Após mais de uma década de obras e quase R$ 1 bilhão investidos, o BRT de Belém continua longe de funcionar como planejado. Diante desse cenário, o Ministério Público do Pará (MPPA) recomendou que a gestão do sistema seja transferida da Prefeitura de Belém para o Governo do Estado, com o objetivo de integrá-lo ao BRT Metropolitano.
A proposta foi feita pelo promotor de justiça Raimundo Moraes, que destaca a necessidade de um sistema unificado de transporte na região metropolitana. “O BRT não é apenas um conjunto de canaletas e estações. É uma lógica de mobilidade que precisa funcionar como um sistema integrado para ser eficaz”, explicou.

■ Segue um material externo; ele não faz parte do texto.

(** * Bimap: a bidirectional map over two treaps sharing their nodes

    Shallow embedding of [treap.h] (namespace [bimap_details]) and
    [include/bimap.h].

    Memory is explicit.  Every [treap_base_node] lives at an address of a
    finite map; a pointer is [option nat] with [None] for [nullptr].  A
    [bimap_details::node<L,R>] is one allocation with two base sub-objects
    (a [treap_node<L,Left_Tag>] and a [treap_node<R,Right_Tag>]); the two
    sub-objects of the allocation [a] are kept at the same address [a] of
    two maps, one per side, so that the [static_cast]s of [flip] keep the
    address and change the map that is read.  The two [head_node]s embedded
    in a [bimap] object at address [c] are kept the same way at [c].

    Dereferencing [nullptr] or a freed address is undefined behaviour and
    yields [Undefined]; loops and recursions carry fuel and yield
    [OutOfFuel] when it is exhausted. *)

From stdpp Require Import gmap list sorting.
From Stdlib Require Import ZArith Lia.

Segundo o MP, atualmente há dois sistemas operando separadamente: o BRT Metropolitano, em construção e sob responsabilidade estadual, e o BRT Belém, ainda incompleto e sob gestão municipal. A recomendação visa criar um único sistema, com tarifa integrada, bilhetagem única e controle unificado.
O MPPA também apontou problemas estruturais e operacionais, como a ausência de integração física, estações depredadas — como a de São Brás — e ônibus superlotados. Passageiros relatam longas esperas e a necessidade de fazer baldeações para completar seus trajetos.
A obra do BRT de Belém, inicialmente orçada em R$ 263 milhões e prevista para ser concluída em 18 meses, já ultrapassou os R$ 980 milhões e ainda não opera com a capacidade prometida. A Prefeitura informou que foi notificada e iniciou tratativas com o Governo do Estado para avaliar a recomendação.
Se acatada, a mudança poderá representar um novo rumo para a mobilidade urbana da capital paraense, com foco na eficiência e na qualidade do transporte público.